# agility distance



## LazyGRanch713 (Jul 22, 2009)

So we're having issues with Tag not wanting to work far away from me in agility. If I send him over a jump, he'll clear 2 or so without me beside him. But to send him away to do a jump wrap or whatnot, he's not understanding what I want. Any ideas?


----------



## DJEtzel (Dec 28, 2009)

Does he know a "go" type command with outward hand/finger pointing signal? 

Frag used to never listen to commands if he was more than about 5 feet away. I taught him GO (where he follows the direction I'm pointing with my outward stretched arm) by clicker training, so that he would learn to go further away from me to get treats. Now he will do basic commands like sits, downs, etc. that he wouldn't before at distances up to 20-30'. 

Perhaps it's worth a go?


----------



## LazyGRanch713 (Jul 22, 2009)

DJEtzel said:


> Does he know a "go" type command with outward hand/finger pointing signal?
> 
> Frag used to never listen to commands if he was more than about 5 feet away. I taught him GO (where he follows the direction I'm pointing with my outward stretched arm) by clicker training, so that he would learn to go further away from me to get treats.
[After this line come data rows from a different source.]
(** * Outbound flow control of the dilation layer

    A shallow embedding of [src/wormhole/_dilation/outbound.py] (class
    [Outbound]) and the properties of its scheduler, ledger and
    pause/resume controller.

    Python objects are modelled by their identity: a producer and a
    subchannel are natural numbers, the dictionary
    [_subchannel_producers] is a [gmap], the three classification sets are
    [gset]s, and the two deques are lists whose head is the left end.
    Every method is a computation in a small monad that threads the
    instance's attributes, records the calls made on collaborators
    (producers, manager, connection) and may raise a Python exception. *)

From stdpp Require Import gmap list sorting.
From Stdlib Require Import ZArith Lia.

#[local] Set Warnings "-clear-no-such-hyp".

(** ** Data model *)

Definition Producer := nat.
Definition Subchannel := nat.

(** The record classes handed to [build_record] ("only Open/Data/Close"). *)
Inductive RecordKind := Open | Data | Close.

Record Rec := mkRec {
  seqnum : Z;
  kind : RecordKind;
  args : list Z
}.

(** The attributes set by [__attrs_post_init__]. *)
Record Outbound := mkOutbound {
  outbound_queue : list Rec;
  next_outbound_seqnum : Z;
  queued_unsent : list Rec;
  subchannel_producers : gmap Subchannel Producer;
  paused : bool;
  all_producers : list Producer;
  pull_producers : gset Producer;
  paused_push_producers : gset Producer;
  unpaused_push_producers : gset Producer
}.

Definition post_init : Outbound :=
  mkOutbound [] 0%Z [] ∅ true [] ∅ ∅ ∅.

(** Calls the instance makes on its collaborators, in the order made. *)
Inductive Event :=
  | SigPause (p : Producer)         (* p.pauseProducing() *)
  | SigResume (p : Producer)        (* p.resumeProducing() *)
  | SendRecord (r : Rec)            (* self._manager._send_record(r) *)
  | ConnRegister.                   (* c.registerProducer(self, True) *)

Inductive Exn :=
  | AttributeError | ValueError | KeyError | AssertionError
  | TypeError | IndexError.

(** ** The method monad: attributes, trace of calls, exceptions.
    [Spin] marks a loop that is still running when its iteration bound is
    used up. *)

Inductive Res (A : Type) :=
  | Val (a : A)
  | Exc (e : Exn)
  | Spin.
Arguments Val {A} a.
Arguments Exc {A} e.
Arguments Spin {A}.

Definition M (A : Type) : Type := Outbound → Res A * Outbound * list Event.

Definition ret {A} (a : A) : M A := λ st, (Val a, st, []).

Definition bind {A B} (k : A → M B) (m : M A) : M B := λ st,
  match m st with
  | (Val a, st1, t1) =>
      match k a st1 with (r, st2, t2) => (r, st2, t1 ++ t2) end
  | (Exc e, st1, t1) => (Exc e, st1, t1)
  | (Spin, st1, t1) => (Spin, st1, t1)
  end.

(** stdpp's monad notations: [x ← m; k] and [m;; k]. *)
#[global] Instance M_ret : MRet M := @ret.
#[global] Instance M_bind : MBind M := @bind.

Definition get : M Outbound := λ st, (Val st, st, []).
Definition modify (f : Outbound → Outbound) : M unit := λ st, (Val (), f st, []).
Definition raise {A} (e : Exn) : M A := λ st, (Exc e, st, []).
Definition spin {A} : M A := λ st, (Spin, st, []).
Definition emit (e : Event) : M unit := λ st, (Val (), st, [e]).

Definition outcome {A} (x : Res A * Outbound * list Event) : Res A := x.1.1.
Definition final {A} (x : Res A * Outbound * list Event) : Outbound := x.1.2.
Definition trace {A} (x : Res A * Outbound * list Event) : list Event := x.2.

(** Attribute writes. *)
Definition set_outbound_queue q st :=
  mkOutbound q (next_outbound_seqnum st) (queued_unsent st)
    (subchannel_producers st) (paused st) (all_producers st)
    (pull_producers st) (paused_push_producers st) (unpaused_push_producers st).
Definition set_next_outbound_seqnum n st :=
  mkOutbound (outbound_queue st) n (queued_unsent st)
    (subchannel_producers st) (paused st) (all_producers st)
    (pull_producers st) (paused_push_producers st) (unpaused_push_producers st).
Definition set_queued_unsent q st :=
  mkOutbound (outbound_queue st) (next_outbound_seqnum st) q
    (subchannel_producers st) (paused st) (all_producers st)
    (pull_producers st) (paused_push_producers st) (unpaused_push_producers st).
Definition set_subchannel_producers m st :=
  mkOutbound (outbound_queue st) (next_outbound_seqnum st) (queued_unsent st)
    m (paused st) (all_producers st)
    (pull_producers st) (paused_push_producers st) (unpaused_push_producers st).
Definition set_paused b st :=
  mkOutbound (outbound_queue st) (next_outbound_seqnum st) (queued_unsent st)
    (subchannel_producers st) b (all_producers st)
    (pull_producers st) (paused_push_producers st) (unpaused_push_producers st).
Definition set_all_producers l st :=
  mkOutbound (outbound_queue st) (next_outbound_seqnum st) (queued_unsent st)
    (subchannel_producers st) (paused st) l
    (pull_producers st) (paused_push_producers st) (unpaused_push_producers st).
Definition set_pull_producers s st :=
  mkOutbound (outbound_queue st) (next_outbound_seqnum st) (queued_unsent st)
    (subchannel_producers st) (paused st) (all_producers st)
    s (paused_push_producers st) (unpaused_push_producers st).
Definition set_paused_push_producers s st :=
  mkOutbound (outbound_queue st) (next_outbound_seqnum st) (queued_unsent st)
    (subchannel_producers st) (paused st) (all_producers st)
    (pull_producers st) s (unpaused_push_producers st).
Now he will do basic commands like sits, downs, etc. that he wouldn't before at distances up to 20-30'.
> 
> Perhaps it's worth a go?


He knows "Go" when there's a target. We kind of abandoned the whole go out/send out thing because I didn't want to screw it up in case we worked with the trainer later on, I didn't want it muddied


----------



## DJEtzel (Dec 28, 2009)

LazyGRanch713 said:


> He knows "Go" when there's a target. We kind of abandoned the whole go out/send out thing because I didn't want to screw it up in case we worked with the trainer later on, I didn't want it muddied


Ah, that makes sense. Sorry. *shrugs*


----------



## RaeganW (Jul 14, 2009)

Is a jump wrap where the dog goes away from you, takes a jump, and wraps around the upright to return to you (who is in more or less the same place as when he left)?


----------



## LynnI (Mar 27, 2010)

LazyGRanch713 said:


> So we're having issues with Tag not wanting to work far away from me in agility. If I send him over a jump, he'll clear 2 or so without me beside him. But to send him away to do a jump wrap or whatnot, he's not understanding what I want. Any ideas?
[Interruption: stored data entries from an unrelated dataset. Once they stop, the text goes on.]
(** The loop appends one extension per file, in order. *)
Lemma extension_loop_spec (files : list file_entry) :
  Forall has_filename files ->
  forall acc, exists exts,
    extension_loop files acc = Return (acc ++ exts)%list
    /\ Forall2 (fun f e => file_extension f = Return e) files exts.
Proof.
  induction 1 as [|file files Hfile _ IH]; intros acc.
  - exists []. simpl. now rewrite app_nil_r.
  - destruct (has_filename_extension file Hfile) as [ext Hext].
    destruct (IH (acc ++ [ext])%list) as (exts & Hloop & Hall).
    exists (ext :: exts). simpl. rewrite Hext. simpl.
    rewrite Hloop, <- app_assoc. split; [reflexivity | now constructor].
Qed.

Lemma set_first_seen_In (l : list string) (x : string) :
  In x (set_first_seen l) <-> In x l.
Proof.
  induction l as [|y l IH]; simpl; [tauto|].
  rewrite filter_In, IH, negb_true_iff, String.eqb_neq.
  destruct (string_dec y x) as [-> | Hne]; [tauto|].
  split; [tauto|]. intros [H | H]; [congruence|]. right. split; congruence.
Qed.

Lemma set_first_seen_order : set_order set_first_seen.
Proof.
  intros l. split; [|intros x; apply set_first_seen_In].
  induction l as [|y l IH]; simpl; constructor.
  - rewrite filter_In, negb_true_iff, String.eqb_neq. tauto.
  - now apply NoDup_filter.
Qed.

Section MostCommon.

Variable set_iter : list string -> list string.
Hypothesis set_iter_order : set_order set_iter.

(** [most_common_extension_of] is defined on a list of files that is not
    empty and whose entries have filenames: it is one of their extensions,
    and none occurs more often. *)
Lemma most_common_extension_spec (files : list file_entry) :
  files <> [] ->
  Forall has_filename files ->
  exists exts ext,
    Forall2 (fun f e => file_extension f = Return e) files exts
    /\ most_common_extension_of set_iter (Some files) = Return ext
    /\ In ext exts
    /\ (forall e, (Py.count exts e <= Py.count exts ext)%Z).
Proof.
  intros Hne Hall.
  destruct (extension_loop_spec files Hall []) as (exts & Hloop & Hexts).
  simpl in Hloop.
  assert (Hexts_ne : exts <> []).
  { intros ->. inversion Hexts; subst. congruence. }
  destruct (set_iter_order exts) as [_ Hin].
  assert (Hset_ne : set_iter exts <> []).
  { destruct exts as [|e exts']; [congruence|]. intros Hnil.
    assert (H : In e (set_iter (e :: exts'))) by (apply Hin; now left).
    now rewrite Hnil in H. }
  assert (Hkeys : Forall (fun e => Some (Py.count exts e) <> None)
                         (set_iter exts)).
  { apply Forall_forall. discriminate. }
  destruct (max_key_spec (fun e => Some (Py.count exts e)) _ Hset_ne Hkeys)
    as (ext & v & Hmax & Hext_in & Hv & Hle).
  exists exts, ext. unfold most_common_extension_of.
  rewrite Hloop. simpl. repeat split; auto.
  - now apply Hin.
  - intros e. injection Hv as <-.
    destruct (in_dec string_dec e exts) as [He | He].
    + apply (Hle e); [now apply Hin | reflexivity].
    + unfold Py.count.
      rewrite (proj1 (count_occ_not_In string_dec exts e) He). lia.
Qed.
Yes, several things in fact  First I train it on the flat, I take any object that is narrow and at least as tall as the dog (so I can reach over it if I need too). Start with Tag on your left, face the object and be only one step away, ask him to move around it, click or say yes when he is on the backside of the object, turn slightly in the direction you want your dog to turn, (but they should quickly understand that if they start on your left that they are to go around the object clockwise and counter clockwise from the rightside) turn so the object is now behind you and he comes to your left side to be rewarded. I don't give a verbal cue but it is very important that you keep your arm and hand up above the shoulder, that is your get out and away cue. The goal is to work both sides the same way and increase the distance that you move back but don't drop that arm/hand and don't say anything. The two biggest mistakes people make is dropping their arm too soon because when we do drop the arm/hand, it is a natural cue to the dog to come to us. Whether we intended to teach it or not, it is a cue because rewards are often given low at the level of the dog's head and close to our bodies. The second mistake is speaking, as soon as we speak the dogs don't focus forward and they check in with us and discover that we are not coming with them. Combine that with a lowered arm and bang you have a dog coming back to you or second guessing the information. Another thing, don't slam on the breaks, just take shorter strides and slow down but don't stop, only very experienced dogs will continue on with a handler that slams on the breaks.
I practice this on all kinds of objects once my dogs know to go great distances around the first object, trees, bushes, trash cans etc. Only then do I start sending them to a jump and other obstacles and then finally adding sequences at distance and then layering.
I would also suggest Garrett's One Jump Exercise DVD, teaches dogs to find lines and distance.


----------



## Shaina (Oct 28, 2007)

RaeganW said:


> Is a jump wrap where the dog goes away from you, takes a jump, and wraps around the upright to return to you (who is in more or less the same place as when he left)?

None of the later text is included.